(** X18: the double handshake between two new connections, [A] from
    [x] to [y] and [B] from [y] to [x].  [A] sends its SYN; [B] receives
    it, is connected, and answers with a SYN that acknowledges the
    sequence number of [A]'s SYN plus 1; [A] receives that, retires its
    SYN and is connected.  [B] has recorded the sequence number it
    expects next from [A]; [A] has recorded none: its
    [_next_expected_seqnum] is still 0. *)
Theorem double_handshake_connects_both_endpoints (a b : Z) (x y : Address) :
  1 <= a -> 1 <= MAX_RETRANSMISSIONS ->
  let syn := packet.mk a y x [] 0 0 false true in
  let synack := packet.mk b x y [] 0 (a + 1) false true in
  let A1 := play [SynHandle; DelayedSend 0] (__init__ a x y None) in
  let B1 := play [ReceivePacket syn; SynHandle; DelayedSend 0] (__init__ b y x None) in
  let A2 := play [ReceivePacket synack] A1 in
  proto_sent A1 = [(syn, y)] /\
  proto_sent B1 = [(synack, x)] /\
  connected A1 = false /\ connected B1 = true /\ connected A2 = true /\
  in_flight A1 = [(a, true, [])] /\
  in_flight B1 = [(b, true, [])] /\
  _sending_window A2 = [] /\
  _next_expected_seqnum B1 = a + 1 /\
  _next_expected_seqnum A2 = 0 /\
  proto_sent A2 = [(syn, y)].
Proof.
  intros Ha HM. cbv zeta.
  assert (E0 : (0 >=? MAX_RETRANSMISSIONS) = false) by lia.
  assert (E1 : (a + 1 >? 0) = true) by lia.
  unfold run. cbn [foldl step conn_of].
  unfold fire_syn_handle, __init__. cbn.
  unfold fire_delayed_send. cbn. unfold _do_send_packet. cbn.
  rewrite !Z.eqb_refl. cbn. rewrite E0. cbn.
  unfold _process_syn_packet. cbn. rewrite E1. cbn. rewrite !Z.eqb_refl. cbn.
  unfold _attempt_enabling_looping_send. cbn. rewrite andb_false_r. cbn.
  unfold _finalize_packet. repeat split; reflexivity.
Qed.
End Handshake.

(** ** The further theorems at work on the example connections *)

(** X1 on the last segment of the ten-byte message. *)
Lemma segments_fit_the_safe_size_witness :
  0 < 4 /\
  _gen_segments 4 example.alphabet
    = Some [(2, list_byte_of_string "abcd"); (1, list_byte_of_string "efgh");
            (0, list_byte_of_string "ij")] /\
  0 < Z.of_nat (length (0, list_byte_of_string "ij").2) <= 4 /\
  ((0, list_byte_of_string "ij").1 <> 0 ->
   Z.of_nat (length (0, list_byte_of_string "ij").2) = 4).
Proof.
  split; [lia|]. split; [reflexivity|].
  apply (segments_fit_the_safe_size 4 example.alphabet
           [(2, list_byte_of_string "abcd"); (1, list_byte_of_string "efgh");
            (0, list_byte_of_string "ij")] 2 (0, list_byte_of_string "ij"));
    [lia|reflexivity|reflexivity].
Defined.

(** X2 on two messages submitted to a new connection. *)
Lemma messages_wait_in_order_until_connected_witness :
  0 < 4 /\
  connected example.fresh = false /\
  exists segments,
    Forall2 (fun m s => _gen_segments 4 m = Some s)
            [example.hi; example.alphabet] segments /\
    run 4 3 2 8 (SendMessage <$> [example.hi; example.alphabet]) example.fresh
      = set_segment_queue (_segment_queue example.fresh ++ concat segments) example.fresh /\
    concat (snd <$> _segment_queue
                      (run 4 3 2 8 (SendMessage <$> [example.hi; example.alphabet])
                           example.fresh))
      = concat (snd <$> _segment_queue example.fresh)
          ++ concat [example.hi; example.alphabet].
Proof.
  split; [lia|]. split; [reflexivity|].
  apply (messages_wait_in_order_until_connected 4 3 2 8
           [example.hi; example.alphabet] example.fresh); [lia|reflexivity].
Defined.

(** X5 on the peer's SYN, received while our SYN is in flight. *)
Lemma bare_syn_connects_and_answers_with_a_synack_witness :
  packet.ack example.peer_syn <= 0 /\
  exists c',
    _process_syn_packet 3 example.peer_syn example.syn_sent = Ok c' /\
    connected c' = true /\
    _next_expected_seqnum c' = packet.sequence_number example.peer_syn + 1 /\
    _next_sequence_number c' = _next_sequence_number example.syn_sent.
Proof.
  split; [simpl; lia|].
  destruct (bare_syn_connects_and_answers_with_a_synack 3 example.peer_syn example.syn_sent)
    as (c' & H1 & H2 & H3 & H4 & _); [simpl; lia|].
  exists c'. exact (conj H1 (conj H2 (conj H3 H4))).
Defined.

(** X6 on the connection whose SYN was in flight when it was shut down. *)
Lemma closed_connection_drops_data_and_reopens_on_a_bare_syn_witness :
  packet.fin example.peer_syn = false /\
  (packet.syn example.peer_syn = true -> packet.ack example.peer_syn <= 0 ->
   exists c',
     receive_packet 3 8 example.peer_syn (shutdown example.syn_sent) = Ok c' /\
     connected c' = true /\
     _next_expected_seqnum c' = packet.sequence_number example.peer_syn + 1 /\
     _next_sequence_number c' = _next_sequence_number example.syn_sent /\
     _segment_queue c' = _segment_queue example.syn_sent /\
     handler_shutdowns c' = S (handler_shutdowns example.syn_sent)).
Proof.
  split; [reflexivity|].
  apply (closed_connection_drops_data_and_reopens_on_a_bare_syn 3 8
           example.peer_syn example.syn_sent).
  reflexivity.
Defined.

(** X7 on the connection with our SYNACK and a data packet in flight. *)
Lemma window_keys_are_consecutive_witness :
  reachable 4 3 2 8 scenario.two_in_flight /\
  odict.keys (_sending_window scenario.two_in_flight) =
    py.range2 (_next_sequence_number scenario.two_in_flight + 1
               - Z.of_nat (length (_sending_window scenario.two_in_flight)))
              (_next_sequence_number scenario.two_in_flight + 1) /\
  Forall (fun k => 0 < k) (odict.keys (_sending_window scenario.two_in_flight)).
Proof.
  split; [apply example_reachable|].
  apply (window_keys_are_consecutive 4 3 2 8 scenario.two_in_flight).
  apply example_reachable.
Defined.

------------------------------------------------

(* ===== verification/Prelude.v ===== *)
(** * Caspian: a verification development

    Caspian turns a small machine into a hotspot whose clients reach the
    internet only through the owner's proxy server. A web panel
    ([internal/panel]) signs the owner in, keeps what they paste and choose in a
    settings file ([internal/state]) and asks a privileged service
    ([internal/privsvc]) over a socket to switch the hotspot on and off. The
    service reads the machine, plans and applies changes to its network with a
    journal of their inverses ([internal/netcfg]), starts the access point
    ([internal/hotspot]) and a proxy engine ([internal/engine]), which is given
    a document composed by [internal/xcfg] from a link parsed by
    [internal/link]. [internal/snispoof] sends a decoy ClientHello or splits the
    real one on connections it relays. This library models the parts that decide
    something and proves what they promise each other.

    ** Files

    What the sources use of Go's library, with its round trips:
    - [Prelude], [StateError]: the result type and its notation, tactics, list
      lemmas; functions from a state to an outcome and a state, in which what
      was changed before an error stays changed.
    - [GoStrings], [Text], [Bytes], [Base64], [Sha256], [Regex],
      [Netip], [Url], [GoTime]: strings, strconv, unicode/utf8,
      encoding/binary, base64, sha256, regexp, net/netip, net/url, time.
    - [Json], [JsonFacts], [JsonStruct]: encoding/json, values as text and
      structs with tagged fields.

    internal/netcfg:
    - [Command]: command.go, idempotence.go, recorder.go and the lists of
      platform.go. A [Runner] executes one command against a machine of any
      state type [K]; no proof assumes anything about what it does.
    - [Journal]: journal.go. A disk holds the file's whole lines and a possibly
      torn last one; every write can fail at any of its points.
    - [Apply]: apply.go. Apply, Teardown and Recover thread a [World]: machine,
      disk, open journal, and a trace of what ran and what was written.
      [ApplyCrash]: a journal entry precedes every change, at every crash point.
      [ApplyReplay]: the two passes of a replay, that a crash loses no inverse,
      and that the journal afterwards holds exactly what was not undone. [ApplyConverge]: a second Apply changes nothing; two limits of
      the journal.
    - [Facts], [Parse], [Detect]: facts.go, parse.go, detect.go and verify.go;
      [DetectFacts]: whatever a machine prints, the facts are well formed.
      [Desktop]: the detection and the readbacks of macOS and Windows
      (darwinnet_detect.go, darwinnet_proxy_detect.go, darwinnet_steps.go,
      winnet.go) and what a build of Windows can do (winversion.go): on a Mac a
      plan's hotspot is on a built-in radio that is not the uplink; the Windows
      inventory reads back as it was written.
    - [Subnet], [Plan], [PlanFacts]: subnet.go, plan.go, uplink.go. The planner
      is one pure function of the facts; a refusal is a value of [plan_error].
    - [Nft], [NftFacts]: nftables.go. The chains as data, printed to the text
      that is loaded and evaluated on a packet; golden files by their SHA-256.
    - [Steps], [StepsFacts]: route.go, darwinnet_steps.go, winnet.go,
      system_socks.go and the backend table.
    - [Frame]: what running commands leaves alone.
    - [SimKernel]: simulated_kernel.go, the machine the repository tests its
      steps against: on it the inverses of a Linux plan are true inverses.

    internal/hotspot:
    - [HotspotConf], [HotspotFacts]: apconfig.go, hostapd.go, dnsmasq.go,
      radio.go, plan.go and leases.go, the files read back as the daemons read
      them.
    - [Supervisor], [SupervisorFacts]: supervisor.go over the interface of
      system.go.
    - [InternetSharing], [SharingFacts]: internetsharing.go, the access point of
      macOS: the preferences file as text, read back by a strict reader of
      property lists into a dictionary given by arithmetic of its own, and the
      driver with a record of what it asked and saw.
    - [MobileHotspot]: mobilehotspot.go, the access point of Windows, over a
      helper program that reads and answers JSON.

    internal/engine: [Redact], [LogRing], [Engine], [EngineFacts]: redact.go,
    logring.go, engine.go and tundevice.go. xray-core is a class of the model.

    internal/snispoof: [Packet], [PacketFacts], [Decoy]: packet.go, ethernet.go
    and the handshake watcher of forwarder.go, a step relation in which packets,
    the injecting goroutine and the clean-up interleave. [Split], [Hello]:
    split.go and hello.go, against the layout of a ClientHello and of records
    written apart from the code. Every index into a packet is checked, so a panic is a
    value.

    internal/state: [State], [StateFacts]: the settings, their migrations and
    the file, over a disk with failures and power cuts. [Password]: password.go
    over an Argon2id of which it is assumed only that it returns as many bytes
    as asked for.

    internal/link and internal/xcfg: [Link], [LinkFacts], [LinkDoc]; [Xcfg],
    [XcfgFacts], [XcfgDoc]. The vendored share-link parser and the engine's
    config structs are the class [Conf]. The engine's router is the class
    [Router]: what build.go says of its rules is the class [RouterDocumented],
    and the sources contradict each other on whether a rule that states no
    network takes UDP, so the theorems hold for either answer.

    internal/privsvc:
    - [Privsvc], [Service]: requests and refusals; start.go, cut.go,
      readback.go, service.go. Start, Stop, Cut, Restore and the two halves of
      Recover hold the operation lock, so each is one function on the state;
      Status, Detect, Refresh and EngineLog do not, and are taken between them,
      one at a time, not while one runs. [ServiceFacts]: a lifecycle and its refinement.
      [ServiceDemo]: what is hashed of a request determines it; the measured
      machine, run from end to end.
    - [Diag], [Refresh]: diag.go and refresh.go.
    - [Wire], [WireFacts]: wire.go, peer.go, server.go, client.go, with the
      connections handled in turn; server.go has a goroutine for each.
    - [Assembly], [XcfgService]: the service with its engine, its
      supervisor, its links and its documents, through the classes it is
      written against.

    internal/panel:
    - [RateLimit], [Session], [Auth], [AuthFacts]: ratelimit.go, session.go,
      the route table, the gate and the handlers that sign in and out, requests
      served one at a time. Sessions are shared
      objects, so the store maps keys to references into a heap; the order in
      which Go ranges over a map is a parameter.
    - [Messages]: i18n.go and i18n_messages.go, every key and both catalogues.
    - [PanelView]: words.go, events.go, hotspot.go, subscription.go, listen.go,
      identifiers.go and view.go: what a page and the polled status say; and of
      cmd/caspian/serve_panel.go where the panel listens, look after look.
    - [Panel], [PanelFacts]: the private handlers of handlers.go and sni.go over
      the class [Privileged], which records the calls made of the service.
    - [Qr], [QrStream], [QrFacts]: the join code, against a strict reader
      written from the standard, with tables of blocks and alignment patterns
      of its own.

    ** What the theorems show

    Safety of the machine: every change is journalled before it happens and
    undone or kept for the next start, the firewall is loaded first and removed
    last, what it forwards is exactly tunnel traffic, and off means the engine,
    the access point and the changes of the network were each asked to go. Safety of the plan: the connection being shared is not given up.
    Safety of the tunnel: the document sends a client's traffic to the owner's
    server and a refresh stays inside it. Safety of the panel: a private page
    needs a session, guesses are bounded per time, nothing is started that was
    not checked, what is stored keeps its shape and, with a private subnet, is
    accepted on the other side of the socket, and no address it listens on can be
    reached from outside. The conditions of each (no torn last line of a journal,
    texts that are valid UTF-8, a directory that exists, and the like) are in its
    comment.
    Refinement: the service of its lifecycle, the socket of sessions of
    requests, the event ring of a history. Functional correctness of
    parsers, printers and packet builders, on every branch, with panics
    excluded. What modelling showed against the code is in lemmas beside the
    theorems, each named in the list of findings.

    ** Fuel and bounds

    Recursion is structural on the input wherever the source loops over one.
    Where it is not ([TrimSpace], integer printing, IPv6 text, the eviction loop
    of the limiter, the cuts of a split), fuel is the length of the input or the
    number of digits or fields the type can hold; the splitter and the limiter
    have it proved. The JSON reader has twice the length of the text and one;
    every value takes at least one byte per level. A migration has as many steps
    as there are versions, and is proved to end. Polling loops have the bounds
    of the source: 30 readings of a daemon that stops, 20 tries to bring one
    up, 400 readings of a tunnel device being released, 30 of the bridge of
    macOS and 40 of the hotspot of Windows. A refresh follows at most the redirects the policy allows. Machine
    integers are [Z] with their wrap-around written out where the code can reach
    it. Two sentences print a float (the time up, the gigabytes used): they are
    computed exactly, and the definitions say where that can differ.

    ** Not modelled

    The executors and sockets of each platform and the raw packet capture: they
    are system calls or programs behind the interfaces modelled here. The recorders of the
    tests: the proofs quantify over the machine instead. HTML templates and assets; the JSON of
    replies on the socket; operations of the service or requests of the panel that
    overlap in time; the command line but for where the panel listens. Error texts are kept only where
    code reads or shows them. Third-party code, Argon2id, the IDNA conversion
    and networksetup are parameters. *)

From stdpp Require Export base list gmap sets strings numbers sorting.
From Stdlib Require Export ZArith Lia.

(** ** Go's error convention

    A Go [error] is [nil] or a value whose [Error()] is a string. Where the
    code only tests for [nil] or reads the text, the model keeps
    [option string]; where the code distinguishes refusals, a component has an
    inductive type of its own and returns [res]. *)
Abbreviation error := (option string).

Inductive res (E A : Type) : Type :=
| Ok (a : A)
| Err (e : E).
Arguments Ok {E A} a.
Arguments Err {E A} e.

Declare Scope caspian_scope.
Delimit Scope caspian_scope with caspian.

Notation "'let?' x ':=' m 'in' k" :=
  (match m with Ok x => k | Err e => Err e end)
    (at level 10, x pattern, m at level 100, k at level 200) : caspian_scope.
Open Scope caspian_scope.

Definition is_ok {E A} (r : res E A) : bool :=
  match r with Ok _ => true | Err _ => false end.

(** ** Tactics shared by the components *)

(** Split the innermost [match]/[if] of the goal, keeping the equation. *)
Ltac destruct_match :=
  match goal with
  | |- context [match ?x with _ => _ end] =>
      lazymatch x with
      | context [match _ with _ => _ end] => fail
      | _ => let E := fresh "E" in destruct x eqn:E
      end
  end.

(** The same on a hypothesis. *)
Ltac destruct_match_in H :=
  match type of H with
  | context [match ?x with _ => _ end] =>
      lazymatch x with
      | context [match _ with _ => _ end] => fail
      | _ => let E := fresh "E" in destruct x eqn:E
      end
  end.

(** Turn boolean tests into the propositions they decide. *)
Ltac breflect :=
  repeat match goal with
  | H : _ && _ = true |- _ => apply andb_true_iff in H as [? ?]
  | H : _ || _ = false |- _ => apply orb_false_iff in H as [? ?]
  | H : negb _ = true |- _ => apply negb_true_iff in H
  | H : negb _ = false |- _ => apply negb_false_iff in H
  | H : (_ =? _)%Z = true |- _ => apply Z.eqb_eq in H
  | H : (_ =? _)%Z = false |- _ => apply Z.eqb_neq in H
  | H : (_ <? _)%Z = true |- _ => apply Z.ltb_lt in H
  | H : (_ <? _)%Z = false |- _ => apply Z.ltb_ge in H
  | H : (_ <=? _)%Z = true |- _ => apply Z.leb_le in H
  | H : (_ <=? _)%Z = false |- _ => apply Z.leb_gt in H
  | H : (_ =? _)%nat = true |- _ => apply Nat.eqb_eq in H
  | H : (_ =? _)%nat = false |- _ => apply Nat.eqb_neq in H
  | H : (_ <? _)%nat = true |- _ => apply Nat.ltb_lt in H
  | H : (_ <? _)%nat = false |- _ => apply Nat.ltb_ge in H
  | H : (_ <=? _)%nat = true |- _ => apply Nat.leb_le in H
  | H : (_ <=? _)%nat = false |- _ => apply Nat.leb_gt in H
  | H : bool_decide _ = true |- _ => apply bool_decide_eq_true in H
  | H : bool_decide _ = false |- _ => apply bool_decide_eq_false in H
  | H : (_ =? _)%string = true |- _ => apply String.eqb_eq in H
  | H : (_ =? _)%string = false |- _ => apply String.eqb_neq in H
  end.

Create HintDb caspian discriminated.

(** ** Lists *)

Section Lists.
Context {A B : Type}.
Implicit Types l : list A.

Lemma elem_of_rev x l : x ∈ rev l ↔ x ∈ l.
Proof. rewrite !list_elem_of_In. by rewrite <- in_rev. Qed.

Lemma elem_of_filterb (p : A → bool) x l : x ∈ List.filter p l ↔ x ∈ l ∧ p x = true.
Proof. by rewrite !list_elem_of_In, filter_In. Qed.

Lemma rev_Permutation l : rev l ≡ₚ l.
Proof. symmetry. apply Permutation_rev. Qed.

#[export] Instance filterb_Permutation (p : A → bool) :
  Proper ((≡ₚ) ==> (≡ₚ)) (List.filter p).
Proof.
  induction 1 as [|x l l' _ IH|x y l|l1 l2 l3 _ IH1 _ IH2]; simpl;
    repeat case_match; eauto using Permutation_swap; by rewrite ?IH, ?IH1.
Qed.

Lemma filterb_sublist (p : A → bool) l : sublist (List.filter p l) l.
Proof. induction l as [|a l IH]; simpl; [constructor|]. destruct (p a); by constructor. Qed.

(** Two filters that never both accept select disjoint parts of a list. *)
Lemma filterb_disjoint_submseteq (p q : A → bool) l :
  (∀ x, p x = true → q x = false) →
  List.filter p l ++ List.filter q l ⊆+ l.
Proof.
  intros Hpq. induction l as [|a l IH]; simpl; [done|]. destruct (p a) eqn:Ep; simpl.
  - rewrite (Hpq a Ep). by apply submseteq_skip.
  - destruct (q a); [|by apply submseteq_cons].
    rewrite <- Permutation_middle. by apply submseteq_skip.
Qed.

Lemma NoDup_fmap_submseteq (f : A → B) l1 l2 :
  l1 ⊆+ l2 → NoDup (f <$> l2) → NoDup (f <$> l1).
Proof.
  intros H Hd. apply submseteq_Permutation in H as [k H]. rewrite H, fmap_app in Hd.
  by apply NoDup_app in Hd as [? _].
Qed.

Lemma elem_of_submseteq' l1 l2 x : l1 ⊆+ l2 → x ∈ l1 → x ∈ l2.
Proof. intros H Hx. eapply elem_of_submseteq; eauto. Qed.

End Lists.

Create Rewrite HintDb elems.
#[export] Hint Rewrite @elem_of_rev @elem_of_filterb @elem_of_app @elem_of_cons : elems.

------------------------------------------------

• **Problem statement**: Above are the records; from them, give again exactly the lines from the one containing "real one on" to the one containing "- [Command]: command.go, idempotence.go, recorder.go", both lines included, and nothing more.

• **Reply**:
    real one on connections it relays. This library models the parts that decide
    something and proves what they promise each other.

    ** Files

    What the sources use of Go's library, with its round trips:
    - [Prelude], [StateError]: the result type and its notation, tactics, list
      lemmas; functions from a state to an outcome and a state, in which what
      was changed before an error stays changed.
    - [GoStrings], [Text], [Bytes], [Base64], [Sha256], [Regex],
      [Netip], [Url], [GoTime]: strings, strconv, unicode/utf8,
      encoding/binary, base64, sha256, regexp, net/netip, net/url, time.
    - [Json], [JsonFacts], [JsonStruct]: encoding/json, values as text and
      structs with tagged fields.

    internal/netcfg:
    - [Command]: command.go, idempotence.go, recorder.go and the lists of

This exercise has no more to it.